►

(* ===== verification/Flags.v ===== *)
(** * The flags of a command

    The standard library's [flag] package, of which every command of
    cmd/neksur-cli uses a [FlagSet] with string and boolean flags: [Parse], which
    stops at the first argument that is not a flag, and what a written flag is
    parsed to. *)

From S2P Require Import Prelude.
From Stdlib Require Import Lia.
#[local] Open Scope go_scope.

(** ** [FlagSet.Parse] *)

Inductive flagKind := StringFlag | BoolFlag.
#[export] Instance flagKind_eq_dec : EqDecision flagKind.
Proof. solve_decision. Defined.

(** The flags a set declares, in the order of the source. *)
Abbreviation formals := (list (gostring * flagKind)).

Definition formal (f : formals) (name : gostring) : option flagKind :=
  snd <$> List.find (fun d => bool_decide (d.1 = name)) f.

(** The values set so far, and what [Args] returns. *)
Record parsed := mkParsed {
  strings : gmap gostring gostring;
  bools : gmap gostring bool;
  positional : list gostring
}.

(** [fs.String(name, def, ...)] and [fs.Bool(name, false, ...)]. *)
Definition stringFlag (name def : gostring) (p : parsed) : gostring := default def (strings p !! name).
Definition boolFlag (name : gostring) (p : parsed) : bool := default false (bools p !! name).

Inductive flag_err := ErrHelp | ErrBadSyntax | ErrUndefined | ErrNeedsArgument | ErrBadBool.

(** [strconv.ParseBool]. *)
Definition ParseBool (s : gostring) : option bool :=
  if bool_decide (s ∈ ["1" : gostring; "t" : gostring; "T" : gostring; "true" : gostring; "TRUE" : gostring; "True" : gostring])
  then Some true
  else if bool_decide (s ∈ ["0" : gostring; "f" : gostring; "F" : gostring; "false" : gostring; "FALSE" : gostring; "False" : gostring])
  then Some false
  else None.

(** The name up to the first equals sign, and what follows it. *)
Fixpoint cutEquals (s : gostring) : gostring * option gostring :=
  match s with
  | [] => ([], None)
  | c :: s =>
      if bool_decide (c = "="%char) then ([], Some s)
      else let '(name, value) := cutEquals s in (c :: name, value)
  end.

Inductive token :=
  | NotFlag
  | Terminator
  | BadSyntax
  | Named (name : gostring) (value : option gostring).

(** An argument without its dashes. *)
Definition namedToken (name : gostring) : token :=
  match name with
  | [] => BadSyntax
  | c :: _ =>
      if bool_decide (c = "-"%char) || bool_decide (c = "="%char) then BadSyntax
      else let '(name, value) := cutEquals name in Named name value
  end.

Definition tokenOf (s : gostring) : token :=
  match s with
  | d :: c :: s =>
      if negb (bool_decide (d = "-"%char)) then NotFlag
      else if bool_decide (c = "-"%char)
      then match s with [] => Terminator | _ => namedToken s end
      else namedToken (c :: s)
  | _ => NotFlag
  end.

Definition withString (name v : gostring) (p : parsed) : parsed :=
  mkParsed (<[name := v]> (strings p)) (bools p) (positional p).
Definition withBool (name : gostring) (b : bool) (p : parsed) : parsed :=
  mkParsed (strings p) (<[name := b]> (bools p)) (positional p).
Definition withArgs (args : list gostring) (p : parsed) : parsed :=
  mkParsed (strings p) (bools p) args.

Definition emptyFlags : parsed := mkParsed ∅ ∅ [].

(** [parseOne] until it stops. *)
Fixpoint parseArgs (f : formals) (args : list gostring) (p : parsed) : result flag_err parsed :=
  match args with
  | [] => Ok p
  | s :: rest =>
      match tokenOf s with
      | NotFlag => Ok (withArgs (s :: rest) p)
      | Terminator => Ok (withArgs rest p)
      | BadSyntax => Err ErrBadSyntax
      | Named name value =>
          match formal f name with
          | None =>
              if bool_decide (name = "help") || bool_decide (name = "h") then Err ErrHelp
              else Err ErrUndefined
          | Some BoolFlag =>
              match value with
              | None => parseArgs f rest (withBool name true p)
              | Some v =>
                  match ParseBool v with
                  | Some b => parseArgs f rest (withBool name b p)
                  | None => Err ErrBadBool
                  end
              end
          | Some StringFlag =>
              match value with
              | Some v => parseArgs f rest (withString name v p)
              | None =>
                  match rest with
                  | [] => Err ErrNeedsArgument
                  | v :: rest => parseArgs f rest (withString name v p)
                  end
              end
          end
      end
  end.

Definition Parse (f : formals) (args : list gostring) : result flag_err parsed :=
  parseArgs f args emptyFlags.

(** ** What a written flag is parsed to *)

(** A name a flag can be given by. *)
Definition flagName (n : gostring) : bool :=
  match n with
  | [] => false
  | c :: _ => negb (bool_decide (c = "-"%char)) && forallb (fun c => negb (bool_decide (c = "="%char))) n
  end.

Definition valueSuffix (value : option gostring) : gostring :=
  match value with Some v => "="%char :: v | None => [] end.

(** The argument with a value, or without one. *)
Definition written (dashes : bool) (name : gostring) (value : option gostring) : gostring :=
  (if dashes then "--" else "-") ++ name ++ valueSuffix value.

Lemma cutEquals_written n v :
  forallb (fun c => negb (bool_decide (c = "="%char))) n = true ->
  cutEquals (n ++ valueSuffix v) = (n, v).
Proof.
  induction n as [|c n IH]; cbn [forallb app cutEquals]; [by destruct v|].
  intros [Hc Hn]%andb_prop. rewrite (IH Hn). by destruct (bool_decide (c = "="%char)).
Qed.

Lemma namedToken_written n v :
  flagName n = true -> namedToken (n ++ valueSuffix v) = Named n v.
Proof.
  destruct n as [|c n]; [done|]. intros [Hc Hn]%andb_prop. unfold namedToken. cbn [app].
  pose proof (cutEquals_written (c :: n) v Hn) as E. cbn [app] in E. rewrite E. cbn [forallb] in Hn. apply andb_prop in Hn as [He _].
  by destruct (bool_decide (c = "-"%char)), (bool_decide (c = "="%char)).
Qed.

Lemma tokenOf_written d n v : flagName n = true -> tokenOf (written d n v) = Named n v.
Proof.
  intros Hn. rewrite <- (namedToken_written n v Hn). destruct n as [|c n]; [done|].
  apply andb_prop in Hn as [Hc _]. unfold written. destruct d; [done|].
  cbn [app tokenOf]. by destruct (bool_decide (c = "-"%char)).
Qed.

Lemma cutEquals_inv s n v :
  cutEquals s = (n, v) -> s = n ++ valueSuffix v.
Proof.
  revert n v; induction s as [|c s IH]; intros n v; cbn [cutEquals]; [by intros [= <- <-]|].
  case_bool_decide as E; [intros [= <- <-]; by rewrite E|].
  destruct (cutEquals s) as [n' v'] eqn:E'. intros [= <- <-]. cbn [app]. f_equal. by apply IH.
Qed.

Lemma namedToken_inv s n v :
  namedToken s = Named n v -> s = n ++ valueSuffix v.
Proof.
  destruct s as [|c s]; [done|]. unfold namedToken. destruct (_ || _); [done|].
  destruct (cutEquals (c :: s)) as [n' v'] eqn:E. intros [= <- <-]. by apply cutEquals_inv.
Qed.

(** A flag is named by one dash or two. *)
Lemma tokenOf_inv s n v : tokenOf s = Named n v -> exists d, s = written d n v.
Proof.
  destruct s as [|d [|c s]]; [done..|]. cbn [tokenOf].
  case_bool_decide as Ed; [|done]. cbn [negb]. subst d. case_bool_decide as Ec.
  - subst c. destruct s as [|c s]; [done|]. intros ->%namedToken_inv. by exists true.
  - intros H%namedToken_inv. exists false. unfold written. by rewrite <- H.
Qed.

(** One flag, as it may be given: a string with its value behind an equals sign
    or as the next argument, a boolean with a value or alone. *)
Inductive setting :=
  | SetString (apart : bool) (name value : gostring)
  | SetBool (alone : bool) (name : gostring) (b : bool).

Definition boolText (b : bool) : gostring := if b then "true" else "false".

Definition args_of (dashes : bool) (s : setting) : list gostring :=
  match s with
  | SetString true name v => [written dashes name None; v]
  | SetString false name v => [written dashes name (Some v)]
  | SetBool alone name b =>
      [written dashes name (if alone && b then None else Some (boolText b))]
  end.

Definition settingOk (f : formals) (s : setting) : bool :=
  match s with
  | SetString _ name _ => flagName name && bool_decide (formal f name = Some StringFlag)
  | SetBool _ name _ => flagName name && bool_decide (formal f name = Some BoolFlag)
  end.

Definition applied (p : parsed) (s : setting) : parsed :=
  match s with SetString _ name v => withString name v p | SetBool _ name b => withBool name b p end.

Lemma parse_setting f d s rest p :
  settingOk f s = true -> parseArgs f (args_of d s ++ rest) p = parseArgs f rest (applied p s).
Proof.
  destruct s as [[] n v|al n b]; cbn [settingOk]; intros [Hn Hf%bool_decide_eq_true]%andb_prop;
    cbn [args_of app parseArgs]; rewrite tokenOf_written by done; rewrite Hf; [done..|].
  destruct al, b; cbn [andb]; try done; by rewrite (bool_decide_eq_true_2 _ _) || done.
Qed.

(** Any settings of declared flags, each with one dash or two, are parsed to
    exactly these values, the last of a name in force, and what follows the
    terminator is handed on as it is, even where it looks like flags. *)
Theorem flags_roundtrip f (ss : list (bool * setting)) rest :
  Forall (fun s => settingOk f s.2 = true) ss ->
  Parse f (concat (map (fun s => args_of s.1 s.2) ss) ++ ("--" : gostring) :: rest) =
    Ok (withArgs rest (fold_left applied (map snd ss) emptyFlags)).
Proof.
  unfold Parse. generalize emptyFlags as p. intros p H; revert p.
  induction H as [|[d s] ss Hs _ IH]; intros p; [done|]. cbn [map concat fold_left fst snd].
  rewrite <- app_assoc, parse_setting by done. apply IH.
Qed.

(** ** What must have been written *)

(** What holds of the values set so far holds at the end, if every setting that is
    written among the arguments preserves it. *)
Lemma parseArgs_preserves f all (I : parsed -> Prop) :
  (forall p d n v x, written d n v ∈ all -> v = Some x \/ v = None /\ x ∈ all ->
     formal f n = Some StringFlag -> I p -> I (withString n x p)) ->
  (forall p d n v b, written d n v ∈ all -> match v with None => b = true | Some v => ParseBool v = Some b end ->
     formal f n = Some BoolFlag -> I p -> I (withBool n b p)) ->
  (forall p l, I p -> I (withArgs l p)) ->
  forall args p p', args ⊆ all -> I p -> parseArgs f args p = Ok p' -> I p'.
Proof.
  intros HS HB HA args. induction args as [args IH] using (induction_ltof1 _ (@length gostring)).
  unfold ltof in IH. intros p p' Hin Hp. destruct args as [|s rest]; cbn [parseArgs]; [by intros [= <-]|].
  assert (Hs : s ∈ all) by (apply Hin; left).
  assert (Hrest : rest ⊆ all) by (intros x Hx; apply Hin; by right).
  destruct (tokenOf s) as [| | |n v] eqn:E; [by intros [= <-]; apply HA|by intros [= <-]; apply HA|done|].
  apply tokenOf_inv in E as [d ->].
  destruct (formal f n) as [[]|] eqn:Ef; [| |by destruct (_ || _)].
  - destruct v as [v|].
    + apply IH; [cbn; lia|done|]. apply (HS p d n (Some v) v); [done|by left|done|done].
    + destruct rest as [|x rest]; [done|]. apply IH; [cbn; lia|intros y Hy; apply Hrest; by right|].
      apply (HS p d n None x); [done|right; split; [done|apply Hrest; left]|done|done].
  - destruct v as [v|].
    + destruct (ParseBool v) as [b|] eqn:Eb; [|done].
      apply IH; [cbn; lia|done|]. by apply (HB p d n (Some v) b).
    + apply IH; [cbn; lia|done|]. by apply (HB p d n None true).
Qed.

(** A boolean flag that ends up true was given, alone or with a true value. *)
Lemma boolFlag_written f args p n :
  Parse f args = Ok p -> boolFlag n p = true ->
  exists d v, written d n v ∈ args /\ (v = None \/ v ≫= ParseBool = Some true).
Proof.
  intros HP. unfold boolFlag.
  apply (parseArgs_preserves f args (fun p => default false (bools p !! n) = true ->
    exists d v, written d n v ∈ args /\ (v = None \/ v ≫= ParseBool = Some true))) with (args := args) (p := emptyFlags).
  - done.
  - intros q d m v b Hin Hv _ IH. cbn [bools withBool]. destruct (decide (n = m)) as [->|Hne].
    + rewrite lookup_insert_eq. cbn. intros ->. exists d, v. split; [done|].
      destruct v; [right|left]; done.
    + by rewrite lookup_insert_ne.
  - done.
  - done.
  - done.
  - exact HP.
Qed.

(** A string flag that is not its default was given, and its value is an argument
    or a part of one. *)
Lemma stringFlag_written f args p n def v :
  Parse f args = Ok p -> stringFlag n def p = v -> v <> def ->
  exists d, written d n (Some v) ∈ args \/ (written d n None ∈ args /\ v ∈ args).
Proof.
  intros HP. unfold stringFlag. revert v.
  apply (parseArgs_preserves f args (fun p => forall v, default def (strings p !! n) = v -> v <> def ->
    exists d, written d n (Some v) ∈ args \/ (written d n None ∈ args /\ v ∈ args))) with (args := args) (p := emptyFlags).
  - intros q d m w x Hin Hw _ IH v. cbn [strings withString]. destruct (decide (n = m)) as [->|Hne].
    + rewrite lookup_insert_eq. cbn. intros <- _. exists d. destruct Hw as [->|[-> Hx]]; auto.
    + rewrite lookup_insert_ne by done. apply IH.
  - done.
  - done.
  - done.
  - intros v <- Hne. by destruct Hne.
  - exact HP.
Qed.

(** What a FlagSet with two flags makes of seven arguments. *)
Lemma flags_roundtrip_witness :
  let f : formals := [("tenant-uuid" : gostring, StringFlag); ("yes" : gostring, BoolFlag)] in
  let ss := [(true, SetString true "tenant-uuid" "--yes"); (false, SetBool true "yes" true); (true, SetBool false "yes" false);
             (false, SetString false "tenant-uuid" "a=b")] in
  let args : list gostring :=
    ["--tenant-uuid" : gostring; "--yes" : gostring; "-yes" : gostring; "--yes=false" : gostring;
     "-tenant-uuid=a=b" : gostring; "--" : gostring; "-x" : gostring] in
  concat (map (fun s => args_of s.1 s.2) ss) ++ ("--" : gostring) :: [("-x" : gostring)] = args /\
  Parse f args = Ok (withArgs [("-x" : gostring)] (fold_left applied (map snd ss) emptyFlags)) /\
  boolFlag "yes" (fold_left applied (map snd ss) emptyFlags) = false /\
  stringFlag "tenant-uuid" [] (fold_left applied (map snd ss) emptyFlags) = "a=b".
Proof.
  cbn zeta. split; [reflexivity|]. split; [|split; vm_compute; reflexivity].
  exact (flags_roundtrip [("tenant-uuid" : gostring, StringFlag); ("yes" : gostring, BoolFlag)]
    [(true, SetString true "tenant-uuid" "--yes"); (false, SetBool true "yes" true); (true, SetBool false "yes" false);
     (false, SetString false "tenant-uuid" "a=b")] [("-x" : gostring)]
    ltac:(repeat constructor; vm_compute; reflexivity)).
Defined.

◄

▸ AIM OF THE EXERCISE: Print the first line of the records above and each line after it, exactly, through the line with "From S2P Require Import Prelude.".

▸ WRITTEN RESPONSE:
(* ===== verification/Flags.v ===== *)
(** * The flags of a command

    The standard library's [flag] package, of which every command of
    cmd/neksur-cli uses a [FlagSet] with string and boolean flags: [Parse], which
    stops at the first argument that is not a flag, and what a written flag is
    parsed to. *)

From S2P Require Import Prelude.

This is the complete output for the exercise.